At other tournaments, she said, she has been heckled with shouts of “Allahu Akbar” (Allah is Great in Arabic, also used by terrorists as a battle cry) or “Yalla Palestine” whenever she got up to compete. She says she tries to ignore the taunts.
Taikwondo is a Korean martial art that began in the 1940s. It is characterized by head-height kicks as well as jumping and spinning.
“It is a beautiful martial art that is not well known in Israel,” Emuna’s coach Tzion Cohen said. “It is like chess, but you have only a few seconds to react.”
As Emuna is religious, she does not compete on Shabbat. For example, in an upcoming tournament in Cyprus on Shabbat, she will stop competing once Shabbat begins. That means that even if she advances to the finals, she may not be able to participate. That does not seem to bother her.
“I like everything about Taekwondo, mostly the fighting and flying with the team to the competitions,” she said. “Someday I’d like to go to the Olympics.”
She started the sport at age 8, when she joined a twice-weekly group at the local community center in Efrat. Coach Cohen saw her potential and encouraged her to join the national team despite her young age.

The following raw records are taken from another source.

(** X1.  On a host whose local time keeps a constant offset from UTC, for
    two days of the calendar given as [YYYY-MM-DD] with start not after end,
    [generateDateRange] returns the keys of the consecutive days from start
    to end (each the day after the one before, across the ends of months,
    years and leap Februaries): (end - start in days) + 1 of them, the first
    start and the last end, strictly ascending as strings, without
    duplicates. *)
Theorem X1_range_fixed_offset (off : Z) (other : string -> time_value)
  (s e : string) (a b : civil) (fuel : nat) :
  parse_ymd s = Some a -> parse_ymd e = Some b ->
  day_number a <= day_number b ->
  (S (Z.to_nat (day_number b - day_number a)) < fuel)%nat ->
  let n := S (Z.to_nat (day_number b - day_number a)) in
  let keys := map day_key (calendar_days n a) in
  generateDateRange (fixed_offset off other) fuel s e = Some (Dates keys)
  /\ Z.of_nat (List.length keys) = day_number b - day_number a + 1
  /\ hd_error keys = Some s
  /\ last keys ""%string = e
  /\ StronglySorted String_as_OT.lt keys
  /\ NoDup keys.
Proof.
  intros Hs He Hab Hfuel n keys.
  destruct (parse_ymd_spec s a Hs) as (Hya & Hva & Hka).
  destruct (parse_ymd_spec e b He) as (Hyb & Hvb & Hkb).
  destruct (calendar_days_keys b Hvb ltac:(lia) n a Hva ltac:(lia))
    as [Hkeys Hsorted]; [subst n; lia |].
  assert (Hss : StronglySorted String_as_OT.lt keys).
  { apply Sorted_StronglySorted; [| exact Hsorted].
    intros x y z. apply String_as_OT.lt_trans. }
  split; [| split; [| split; [| split; [| split]]]].
  - unfold generateDateRange, new_Date, parse. rewrite Hs, He.
    destruct a as [[ya ma] da], b as [[yb mb] db].
    change (MakeDay ya (ma - 1) da) with (day_number (ya, ma, da)).
    change (MakeDay yb (mb - 1) db) with (day_number (yb, mb, db)).
    destruct (day_number_within _ _ _ Hva) as [Ea Wa].
    destruct (day_number_within _ _ _ Hvb) as [Eb Wb].
    cbn [fst] in Hya, Hyb.
    pose proof (DayFromYear_mono 0 ya ltac:(lia)) as L1.
    pose proof (DayFromYear_mono (yb + 1) 10000 ltac:(lia)) as L2.
    pose proof (DayFromYear_step yb) as L3.
    change (DayFromYear 0) with (-719528) in L1.
    change (DayFromYear 10000) with 2932897 in L2.
    unfold MakeDate, TimeClip. rewrite !Z.add_0_r.
    replace (8640000000000000 <? Z.abs (day_number (ya, ma, da) * msPerDay))
      with false by (symmetry; apply Z.ltb_ge; unfold msPerDay; lia).
    replace (8640000000000000 <? Z.abs (day_number (yb, mb, db) * msPerDay))
      with false by (symmetry; apply Z.ltb_ge; unfold msPerDay; lia).
    rewrite (range_loop_fixed off other (day_number (yb, mb, db)) ltac:(lia) n)
      by (subst n; lia).
    cbn [app option_map]. now rewrite Hkeys.
  - subst keys. rewrite length_map, length_calendar_days. subst n. lia.
  - subst keys n. cbn [calendar_days map hd_error]. now rewrite Hka.
  - subst keys n. cbn [calendar_days].
    rewrite (last_map_cons day_key _ a ""%string a).
    change (a :: calendar_days (Z.to_nat (day_number b - day_number a)) (next_day a))
      with (calendar_days (S (Z.to_nat (day_number b - day_number a))) a).
    rewrite (calendar_days_last b Hvb _ a a Hva) by lia. exact Hkb.
  - exact Hss.
  - apply sorted_keys_nodup, Hss.
Qed.
(** * A shallow embedding of the file-type detector (src/dist/index.js)

    The development models the buffer-backed entry point of the detector:
    the [BufferTokenizer] of strtok3 (position, [fileInfo.size], the backing
    [Uint8Array]), the [FileTypeParser] with its 4100-byte sample buffer
    [this.buffer], the dispatcher [parse] with all its sub-walkers, and the
    exported entry points [fileTypeFromTokenizer], [fileTypeFromBuffer] and
    [fileTypeFromFile].

    Modelling conventions.
    - Bytes of a [Uint8Array]/[Buffer] are [byte]s; a JS number holding an
      integer is a [Z].  Integers produced by the code stay far below 2^53 for
      any buffer a program can allocate, so JS number arithmetic on them is
      exact and is written as [Z] arithmetic.
    - An indexed read [buf[i]] yields [option Z]: [None] is [undefined].
    - JS strings are lists of code points ([list Z]); every string the code
      inspects is compared with ASCII literals, trimmed, or cut at ['/'], so
      code points and UTF-16 code units give the same answers.
    - [async]/[await] on a [BufferTokenizer] is sequential: every promise the
      dispatcher awaits is already settled when its body returns, and the two
      un-awaited [ignore] calls update the position synchronously (the body of
      [AbstractTokenizer.ignore] contains no [await]).  The dispatcher is a
      state and error monad [M] over the tokenizer and parser state, with a
      fuel counter for its loops and recursive calls, since it need not
      terminate (see the ASF walk). *)

From Stdlib Require Import String Ascii ZArith List Bool Lia.
From Stdlib Require Import Strings.Byte.
Import ListNotations.
Open Scope Z_scope.
Open Scope list_scope.
Set Warnings "-register-all".

(* ------------------------------------------------------------------------- *)
(** ** JS numbers, bytes and 32-bit operators *)

Definition bz (b : byte) : Z := Z.of_N (Byte.to_N b).

(** [ToUint8]: what a store into a [Uint8Array] element keeps. *)
Definition byte_of_Z (z : Z) : byte :=
  match Byte.of_N (Z.to_N (z mod 256)) with Some b => b | None => x00 end.

(** [ToInt32] on an integral number. *)
Definition to_int32 (z : Z) : Z :=
  let m := z mod 2 ^ 32 in if 2 ^ 31 <=? m then m - 2 ^ 32 else m.

(** An operand of a bitwise operator: [undefined] converts to [NaN], which
    [ToInt32] sends to 0. *)
Definition js_num (v : option Z) : Z := match v with Some z => z | None => 0 end.

Definition js_and (a b : Z) : Z := to_int32 (Z.land (to_int32 a) (to_int32 b)).
Definition js_or (a b : Z) : Z := to_int32 (Z.lor (to_int32 a) (to_int32 b)).
Definition js_shl (a b : Z) : Z := to_int32 (Z.shiftl (to_int32 a) (b mod 32)).
Definition js_shr (a b : Z) : Z := Z.shiftr (to_int32 a) (b mod 32).
Definition js_xor (a b : Z) : Z := to_int32 (Z.lxor (to_int32 a) (to_int32 b)).

(** [buf[i]] on a typed array: [undefined] outside [0, length). *)
Definition idx (buf : list byte) (i : Z) : option Z :=
  if i <? 0 then None else option_map bz (nth_error buf (Z.to_nat i)).

(** [a[i]] on a JS array of numbers. *)
Definition idx_num (a : list Z) (i : Z) : option Z :=
  if i <? 0 then None else nth_error a (Z.to_nat i).

(** [Buffer.alloc(n)]: [n] zero bytes. *)
Definition alloc (n : Z) : list byte := repeat x00 (Z.to_nat n).

(** [header !== v] for a number [header] and a value [v]. *)
Definition js_neq (header : Z) (v : option Z) : bool :=
  match v with Some z => negb (header =? z) | None => true end.

(* ------------------------------------------------------------------------- *)
(** ** The sync-safe token (index.js, uint32SyncSafeToken) *)

(** [get: (buffer, offset) => (buffer[offset + 3] & 0x7F) | ((buffer[offset + 2]) << 7)
     | ((buffer[offset + 1]) << 14) | ((buffer[offset]) << 21)] *)
Definition uint32SyncSafeToken_get (buffer : list byte) (offset : Z) : Z :=
  js_or
    (js_or
       (js_or (js_and (js_num (idx buffer (offset + 3))) 127)
              (js_shl (js_num (idx buffer (offset + 2))) 7))
       (js_shl (js_num (idx buffer (offset + 1))) 14))
    (js_shl (js_num (idx buffer offset)) 21).

Definition uint32SyncSafeToken_len : Z := 4.

(** The 28-bit value of a sync-safe integer: the low seven bits of each of the
    four bytes, most significant byte first. *)
Definition syncsafe_value (b0 b1 b2 b3 : byte) : Z :=
  Z.land (bz b0) 127 * 2 ^ 21 + Z.land (bz b1) 127 * 2 ^ 14
  + Z.land (bz b2) 127 * 2 ^ 7 + Z.land (bz b3) 127.

(* ------------------------------------------------------------------------- *)
(** ** JS strings *)

(** A JS string as the list of its code points. *)
Definition jstr := list Z.

(** A JS string literal of the source (all of them are ASCII). *)
Definition lit (s : string) : jstr :=
  map (fun c => Z.of_nat (nat_of_ascii c)) (list_ascii_of_string s).

(** [stringToBytes(string)]: [[...string].map(c => c.charCodeAt(0))]. *)
Definition stringToBytes (s : string) : list Z := lit s.

Fixpoint jstr_eqb (a b : jstr) : bool :=
  match a, b with
  | [], [] => true
  | x :: a', y :: b' => (x =? y) && jstr_eqb a' b'
  | _, _ => false
  end.

(** [s === 'literal'] *)
Definition str_is (a : jstr) (s : string) : bool := jstr_eqb a (lit s).

Fixpoint prefixb (p a : jstr) : bool :=
  match p, a with
  | [], _ => true
  | x :: p', y :: a' => (x =? y) && prefixb p' a'
  | _ :: _, [] => false
  end.

(** [a.startsWith('p')] and [a.endsWith('p')] *)
Definition startsWith (a : jstr) (p : string) : bool := prefixb (lit p) a.
Definition endsWith (a : jstr) (p : string) : bool := prefixb (rev (lit p)) (rev a).

(** [a.split('/')[0]]: the part before the first ['/']. *)
Fixpoint split_slash_0 (a : jstr) : jstr :=
  match a with
  | [] => []
  | c :: a' => if c =? 47 then [] else c :: split_slash_0 a'
  end.

(** WhiteSpace and LineTerminator code points of ECMAScript, the set removed
    by [String.prototype.trim] and skipped by [parseInt]. *)
Definition js_ws (c : Z) : bool :=
  (c =? 9) || (c =? 10) || (c =? 11) || (c =? 12) || (c =? 13) || (c =? 32)
  || (c =? 160) || (c =? 5760) || ((8192 <=? c) && (c <=? 8202))
  || (c =? 8232) || (c =? 8233) || (c =? 8239) || (c =? 8287)
  || (c =? 12288) || (c =? 65279).

Fixpoint trim_start (a : jstr) : jstr :=
  match a with
  | [] => []
  | c :: a' => if js_ws c then trim_start a' else a
  end.

(** [a.trim()] *)
Definition trim (a : jstr) : jstr := rev (trim_start (rev (trim_start a))).

(** LineTerminator code points: what [.] in a regular expression does not
    match. *)
Definition js_lt (c : Z) : bool := (c =? 10) || (c =? 13) || (c =? 8232) || (c =? 8233).

(** [a.replace(/\0.*$/, '')] (and [/\00.*$/g], the same pattern: [\00] is a
    legacy octal escape for NUL): the leftmost NUL from which no line
    terminator follows is cut off together with the rest of the string. *)
Fixpoint strip_nul_tail (a : jstr) : jstr :=
  match a with
  | [] => []
  | c :: a' =>
      if (c =? 0) && negb (existsb js_lt a') then [] else c :: strip_nul_tail a'
  end.

(** [a.replace('\0', ' ')]: the first NUL becomes a space. *)
Fixpoint replace_first_nul (a : jstr) : jstr :=
  match a with
  | [] => []
  | c :: a' => if c =? 0 then 32 :: a' else c :: replace_first_nul a'
  end.

(** [Number.parseInt(a, 8)]: [None] is [NaN].  A negative zero is written 0,
    which [===] does not distinguish from it. *)
Fixpoint octal_digits (a : jstr) (acc : Z) (seen : bool) : option Z :=
  match a with
  | c :: a' =>
      if (48 <=? c) && (c <=? 55) then octal_digits a' (acc * 8 + (c - 48)) true
      else if seen then Some acc else None
  | [] => if seen then Some acc else None
  end.

Definition parseInt8 (a : jstr) : option Z :=
  match trim_start a with
  | c :: a' =>
      if c =? 45 then option_map Z.opp (octal_digits a' 0 false)
      else if c =? 43 then octal_digits a' 0 false
      else octal_digits (c :: a') 0 false
  | [] => None
  end.

(** [buf.toString('binary')] (latin1) and [buf.toString('ascii')], which
    clears the high bit of each byte. *)
Definition decode_latin1 (bs : list byte) : jstr := map bz bs.
Definition decode_ascii (bs : list byte) : jstr := map (fun b => Z.land (bz b) 127) bs.

(** [buf.toString('utf8')]: the UTF-8 decoder of the Encoding Standard, which
    replaces each maximal ill-formed subsequence by U+FFFD.  [need] is the
    number of continuation bytes still expected, [cp] the code point so far,
    [lo] and [hi] the bounds for the next continuation byte. *)
Definition utf8_start (b : Z) : option (Z * Z * Z * Z) :=
  (* returns (need, cp, lo, hi) for a lead byte *)
  if (194 <=? b) && (b <=? 223) then Some (1, Z.land b 31, 128, 191)
  else if (224 <=? b) && (b <=? 239) then
    Some (2, Z.land b 15, (if b =? 224 then 160 else 128), (if b =? 237 then 159 else 191))
  else if (240 <=? b) && (b <=? 244) then
    Some (3, Z.land b 7, (if b =? 240 then 144 else 128), (if b =? 244 then 143 else 191))
  else None.

Fixpoint utf8_go (bs : list Z) (need cp lo hi : Z) : jstr :=
  match bs with
  | [] => if need =? 0 then [] else [65533]
  | b :: bs' =>
      let lead := fun (k : unit) =>
        if b <=? 127 then b :: utf8_go bs' 0 0 128 191
        else match utf8_start b with
             | Some (n, c, l, h) => utf8_go bs' n c l h
             | None => 65533 :: utf8_go bs' 0 0 128 191
             end in
      if need =? 0 then lead tt
      else if (lo <=? b) && (b <=? hi) then
        let cp' := cp * 64 + Z.land b 63 in
        if need =? 1 then cp' :: utf8_go bs' 0 0 128 191
        else utf8_go bs' (need - 1) cp' 128 191
      else 65533 :: lead tt
  end.

Definition decode_utf8 (bs : list byte) : jstr := utf8_go (map bz bs) 0 0 128 191.

(** [buf.slice(start, end)] / [buf.subarray(start, end)] for
    [0 <= start <= end]. *)
Definition slice (bs : list byte) (start stop : Z) : list byte :=
  firstn (Z.to_nat (stop - start)) (skipn (Z.to_nat start) bs).

(** [haystack.includes(needle)] and [haystack.indexOf(needle)] on buffers. *)
Fixpoint prefix_bytes (p a : list byte) : bool :=
  match p, a with
  | [], _ => true
  | x :: p', y :: a' => Byte.eqb x y && prefix_bytes p' a'
  | _ :: _, [] => false
  end.

Fixpoint index_of_from (hay needle : list byte) (i : Z) : Z :=
  match hay with
  | [] => if prefix_bytes needle [] then i else -1
  | _ :: hay' => if prefix_bytes needle hay then i else index_of_from hay' needle (i + 1)
  end.

Definition buf_indexOf (hay needle : list byte) : Z := index_of_from hay needle 0.
Definition buf_includes (hay needle : list byte) : bool := 0 <=? buf_indexOf hay needle.

(* ------------------------------------------------------------------------- *)
(** ** [JSON.parse] and the [json.files] test of the ASAR probe *)

Inductive json : Type :=
| JNull
| JBool (b : bool)
| JNum (is_zero : bool)          (** a number, by whether its double is 0 *)
| JStr (s : jstr)
| JArr (l : list json)
| JObj (l : list (jstr * json)).

Definition is_digit (c : Z) : bool := (48 <=? c) && (c <=? 57).

Fixpoint skip_ws (s : jstr) : jstr :=
  match s with
  | c :: s' => if (c =? 32) || (c =? 9) || (c =? 10) || (c =? 13) then skip_ws s' else s
  | [] => []
  end.

Fixpoint take_digits (s : jstr) : list Z * jstr :=
  match s with
  | c :: s' => if is_digit c then let (d, r) := take_digits s' in (c :: d, r) else ([], s)
  | [] => ([], [])
  end.

Definition digits_value (d : list Z) : Z := fold_left (fun acc c => acc * 10 + (c - 48)) d 0.

(** A decimal [m * 10^e] (with [m >= 0]) rounds to the double 0 exactly when
    [m = 0] or [m * 10^e <= 2^-1075] (round half to even at the smallest
    subnormal).  Numbers below [10^-(k+324)], [k] the digit count of [m], are
    below [2^-1075] without computing the power. *)
Definition decimal_is_zero (m : Z) (k : Z) (e : Z) : bool :=
  if m =? 0 then true
  else if 0 <=? e then false
  else if k + 324 <? - e then true
  else m * 2 ^ 1075 <=? 10 ^ (- e).
Definition with_mem (m : memory) (w : world) : world :=
  {| mem := m; caches := caches w; tls := tls w;
     initialized := initialized w; dwTlsIndex := dwTlsIndex w;
     core_fscache := core_fscache w; opendir := opendir w; lstat := lstat w |}.

Definition with_caches (cs : gmap positive fscache) (w : world) : world :=
  {| mem := mem w; caches := cs; tls := tls w;
     initialized := initialized w; dwTlsIndex := dwTlsIndex w;
     core_fscache := core_fscache w; opendir := opendir w; lstat := lstat w |}.

Definition with_tls (t : gmap nat positive) (w : world) : world :=
  {| mem := mem w; caches := caches w; tls := t;
     initialized := initialized w; dwTlsIndex := dwTlsIndex w;
     core_fscache := core_fscache w; opendir := opendir w; lstat := lstat w |}.

Definition with_initialized (i : Z) (w : world) : world :=
  {| mem := mem w; caches := caches w; tls := tls w;
     initialized := i; dwTlsIndex := dwTlsIndex w;
     core_fscache := core_fscache w; opendir := opendir w; lstat := lstat w |}.

Definition with_dwTlsIndex (i : Z) (w : world) : world :=
  {| mem := mem w; caches := caches w; tls := tls w;
     initialized := initialized w; dwTlsIndex := i;
     core_fscache := core_fscache w; opendir := opendir w; lstat := lstat w |}.

Definition with_core_fscache (v : Z) (w : world) : world :=
  {| mem := mem w; caches := caches w; tls := tls w;
     initialized := initialized w; dwTlsIndex := dwTlsIndex w;
     core_fscache := v; opendir := opendir w; lstat := lstat w |}.

Definition redirect (o : opendir_fn) (l : lstat_fn) (w : world) : world :=
  {| mem := mem w; caches := caches w; tls := tls w;
     initialized := initialized w; dwTlsIndex := dwTlsIndex w;
     core_fscache := core_fscache w; opendir := o; lstat := l |}.

(** How a call ends: it returns, it stops the process through [BUG], or it
    uses an object that is no longer there. *)
Inductive outcome (A : Type) :=
| Ret (a : A) (w : world)
| Fatal (msg : string)
| Undefined.
Arguments Ret {A} a w.
Arguments Fatal {A} msg.
Arguments Undefined {A}.

(** [struct stat] *)
Module stat.
Record t := {
  st_ino : Z;
  st_gid : Z;
  st_uid : Z;
  st_dev : Z;
  st_rdev : Z;
  st_nlink : Z;
  st_mode : Z;
  st_size : Z;
  st_atim : timespec;
  st_mtim : timespec;
  st_ctim : timespec
}.
End stat.

(** What [fscache_lstat] does: it passes the call on to [mingw_lstat], or
    returns [rc] with [*st] as given. *)
Inductive lstat_result :=
| To_mingw_lstat
| Lstat_ret (rc : Z) (st : stat.t).

(** [fscache_DIR]: the cursor into the cached listing. *)
Record fscache_DIR := {
  dir_addr : ptr;
  pfsentry : fsentry
}.

Inductive opendir_result :=
| To_dirent_opendir
| Opendir_ret (dir : option fscache_DIR).

(** Modelled from the spec: [is_dir_sep] is a macro of the platform
    headers, which are not under src/; the "separators" of a path are the
    slash and, on this platform, the backslash. *)
Definition is_dir_sep (c : ascii) : bool :=
  Ascii.eqb c "/" || Ascii.eqb c "\".

(** [s[i]], the terminating NUL past the end. *)
Fixpoint char_at (s : string) (i : nat) : ascii :=
  match s, i with
  | EmptyString, _ => "000"%char
  | String c _, O => c
  | String _ r, S i' => char_at r i'
  end.

(** [while (base && !is_dir_sep (filename[base - 1])) base--] *)
Fixpoint find_base (filename : string) (base : nat) : nat :=
  match base with
  | O => O
  | S b => if is_dir_sep (char_at filename b) then base else find_base filename b
  end.

Definition DT_DIR : Z := 1.
Definition DT_REG : Z := 2.
Definition DT_LNK : Z := 3.
Definition S_IFREG : Z := 0x8000.
Definition S_ISREG (m : Z) : bool := Z.land m S_IFMT =? S_IFREG.
Definition S_ISDIR (m : Z) : bool := Z.land m S_IFMT =? S_IFDIR.

Section Lifecycle.
Context {P : Platform}.

Definition fscache_getcache (t : nat) (w : world) : option positive :=
  tls w !! t.

(** The stat members of an entry, read through the union. *)
Definition stat_members (m : memory) (fse : fsentry) : option statdata :=
  match heap_at m (addr fse) with
  | Some {| h_un := U_stat sd |} => Some sd
  | Some {| h_un := U_refcnt r |} => Some (stat_of_refcnt r)
  | None => None
  end.

(** The two stack keys of [fscache_lstat]: the directory and the name. *)
Definition lstat_keys (filename : string) : fsentry * fsentry :=
  (* split filename into path + name *)
  let n := String.length filename in
  let n := if (negb (Nat.eqb n 0) && is_dir_sep (char_at filename (n - 1)))%bool
           then (n - 1)%nat else n in
  let base := find_base filename n in
  let dirlen := if Nat.eqb base 0 then O else (base - 1)%nat in
  let key0 := fsentry_init (blank (StackObj 0)) None filename dirlen in
  let key1 := fsentry_init (blank (StackObj 1)) (Some key0)
                           (offset filename base) (n - base) in
  (key0, key1).

(** Lstat replacement, uses the cache if enabled, otherwise redirects to
    mingw_lstat.  [t] is the calling thread. *)
Definition fscache_lstat (t : nat) (filename : string) (st : stat.t)
    (w : world) : outcome lstat_result :=
  match fscache_getcache t w with
  | None => Ret To_mingw_lstat w
  | Some c =>
    match caches w !! c with
    | None => Undefined
    | Some cache =>
      if negb (do_fscache_enabled cache filename) then Ret To_mingw_lstat w
      else
        let cache := incr_lstat_requests cache in
        (* lookup entry for path + name in cache *)
        let '(_, key1) := lstat_keys filename in
        let '(fse, cache, m) := fscache_get cache key1 (mem w) in
        let w := with_caches (<[c := cache]> (caches w)) w in
        match fse with
        | None => Ret (Lstat_ret (-1) st) (with_mem m w)
        | Some fse =>
          match stat_members m fse with
          | None => Undefined
          | Some sd =>
            (* copy stat data *)
            let st := {|
              stat.st_ino := 0; stat.st_gid := 0; stat.st_uid := 0;
              stat.st_dev := 0; stat.st_rdev := 0; stat.st_nlink := 1;
              stat.st_mode := st_mode fse;
              stat.st_size := st_size sd;
              stat.st_atim := st_atim sd;
              stat.st_mtim := st_mtim sd;
              stat.st_ctim := st_ctim sd |} in
            (* don't forget to release fsentry *)
            Ret (Lstat_ret 0 st) (with_mem (fsentry_release fse m) w)
          end
        end
    end
  end.

(** Readdir replacement: the name and type of the next entry, and the
    advanced cursor. *)
Definition fscache_readdir (dir : fscache_DIR) (m : memory)
    : option (string * Z) * fscache_DIR :=
  match next_chain m (pfsentry dir) with
  | [] => (None, dir)
  | next :: _ =>
    (Some (name next,
           if S_ISREG (st_mode next) then DT_REG
           else if S_ISDIR (st_mode next) then DT_DIR else DT_LNK),
     {| dir_addr := dir_addr dir; pfsentry := next |})
  end.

“She has a very strong character and she never misses a training session,” he said. “She is smart, mature, and very talented. When she sets a goal, she achieves it.”
She trains almost every day except Shabbat.
“We do a warm-up, run practice moves for fights, practice kicks and techniques,” she said, describing her workout. “We do strength exercises, and for the last 20 minutes we do fighting.”
In the past year she’s been to competitions in Belgium, Holland, Croatia and Spain. She has to miss school for some of these competitions, but says the teachers have been supportive and help her make up what she misses in school.
Emuna gets a lot of her support from her parents. Her grandfather, Kalman Samuels is the founder of Shalva, an NGO that provides care for individuals with disabilities including many children with Down syndrome.
Her parents met at Shalva, when her mother Orit was doing National Service, and her father was working as a lawyer.
Her mother Orit is a hydrotherapist at Shalva and several other places, and supports her daughter all the way.
“She’s very determined and self-motivated,” Orit said. “I feel very proud. She’s found what she loves and I’m very proud of her achievements.”
She said that last year her daughter opted to skip the bat mitzvahs of several friends rather than miss training sessions. Orit said that she was especially proud when Emuna wrapped herself in the Israeli flag in Spain.
“That was a walking Kiddush Hashem (sanctification of G-d’s name),” she said. “When I got that picture, it gave me the chills and I cried. With all of the antisemitism in the world, especially in Europe, she was holding a flag with pride.”
It is not an inexpensive hobby. The Samuels pay for most of the flights and hotels for competitions abroad, as well as equipment and training in Israel. She’d like to see Sports and Culture Minister Miri Regev offer more financial support. But Orit says that shelling out the money is worth it.
“I believe that every child should find what they like and should stick to it because that builds self-esteem,” she said. “The fact that she is such a young girl traveling the world and seeing so much is important. Today we see how teenagers sit on their phone and computer all day. I don’t want my kids to be couch potatoes.”
For now, both Emuna and Orit are looking towards the 2028 Olympics in Los Angeles. But even if she doesn’t make it, she won’t stop doing Taekwondo.
“I wake up in the morning and it’s what I want to do the most,” she said. “I wait for it all day.”